WHAT TO WORK ON:
Scan the entries below and count the lines holding the string "Lemma". Supply only the number.

AVAILABLE RECORDS:
========================================

Lemma mark_rewritten_nth (db : Table) (p i : nat) (x : Article) :
  nth_error db i = Some x -> id x <> p ->
  nth_error (mark_rewritten db p) i = Some x.
Proof.
  intros H Hne. unfold mark_rewritten. rewrite nth_error_map, H. simpl.
  apply Nat.eqb_neq in Hne. now rewrite Hne.
Qed.

Lemma mark_rewritten_titles (db : Table) (p : nat) :
  map title (mark_rewritten db p) = map title db.
Proof.
  unfold mark_rewritten. rewrite map_map. apply map_ext.
  intros x. now destruct (id x =? p).
Qed.

Lemma nth_error_app_left {A : Type} (l extra : list A) (i : nat) (x : A) :
  nth_error l i = Some x -> nth_error (l ++ extra) i = Some x.
Proof.
  intros H. rewrite nth_error_app1; [exact H|].
  apply nth_error_Some. now rewrite H.
Qed.

(** What a created row takes from the attributes. *)
Lemma Article_create_some (db db1 : Table) (attrs : Attributes) (a : Article) :
  Article_create db attrs = Some (a, db1) ->
  db1 = (db ++ [a])%list /\ id a = next_id db /\ title a = a_title attrs /\
  version a = a_version attrs /\
  parent_article_id a = a_parent_article_id attrs /\ is_rewritten a = false.
Proof.
  unfold Article_create. destruct (_ || _); [discriminate|].
  intros H. injection H as <- <-. repeat split.
Qed.

(** What validated attributes take from the request. *)
Lemma validate_some (fw : Framework) (db : Table) (r : Request) (attrs : Attributes) :
  validate fw db r = Some attrs ->
  req_title r = Some (a_title attrs) /\
  String.length (a_title attrs) <= 255 /\
  (exists v, req_version r = Some v /\ parse_version v = Some (a_version attrs)) /\
  a_parent_article_id attrs = req_parent_article_id r /\
  (forall p, req_parent_article_id r = Some p -> exists parent, find db p = Some parent).
Proof.
  unfold validate.
  destruct (req_title r) as [t|]; [|discriminate].
  destruct (req_content r) as [c|]; [|discriminate].
  destruct (req_version r) as [v|]; [|discriminate].
  destruct (parse_version v) as [ver|] eqn:Ever; [|discriminate].
  match goal with |- (if ?b then _ else _) = _ -> _ => destruct b eqn:Eok end;
    [|discriminate].
  intros H. injection H as <-. simpl.
  repeat (apply andb_prop in Eok as [Eok ?]).
  repeat split.
  - apply Nat.leb_le. assumption.
  - now exists v.
  - intros p Hp. rewrite Hp in *.
    destruct (find db p) as [parent|]; [now exists parent | discriminate].
Qed.

Lemma parse_version_rewritten (v : string) (ver : Version) :
  parse_version v = Some ver -> v = "rewritten" -> ver = rewritten.
Proof. intros H ->. now injection H. Qed.

Lemma parse_version_original (v : string) (ver : Version) :
  parse_version v = Some ver -> v = "original" -> ver = original.
Proof. intros H ->. now injection H. Qed.
Lemma first_applicable_result ls report st st' :
  fst (first_applicable py_float ls report st)
  = fst (first_applicable py_float ls report st').
Proof.
  induction ls as [|l ls IH]; [done|].
  rewrite !first_applicable_cons.
  destruct (_matches py_float l report) as [[|]|e]; [|done|done].
  unfold apply_law, bind, lift, modify, ret, item.
  destruct (l_id l); cbn; [|done].
  destruct (l_action l); cbn; [|done].
  destruct (l_name l); cbn; [|done].
  by destruct (l_description l).
Qed.

(** The verdict depends on the laws and the report only, not on the
    counters. *)
Lemma evaluate_result report st st' :
  laws st = laws st' ->
  fst (evaluate py_float report st) = fst (evaluate py_float report st').
Proof.
  intros Hl. rewrite !evaluate_unfold, Hl. apply first_applicable_result.
Qed.

End EngineProperties.

Section OrderProperties.
Import Eff PyFloat Sphinx Enigma Judge Spec Extras.

Lemma same_priority_same_law (ls : list Law) a b :
  List.NoDup (map priority_key ls) -> In a ls -> In b ls ->
  priority_key a = priority_key b -> a = b.
Proof.
  induction ls as [|l ls IH]; simpl; [done|].
  intros [Hnot Hnd]%List.NoDup_cons_iff [<-|Ha] [<-|Hb] Hkey; try done.
  - exfalso. apply Hnot. rewrite Hkey. by apply in_map.
  - exfalso. apply Hnot. rewrite <- Hkey. by apply in_map.
  - by apply IH.
Qed.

========================================

RESPONSE AREA:
10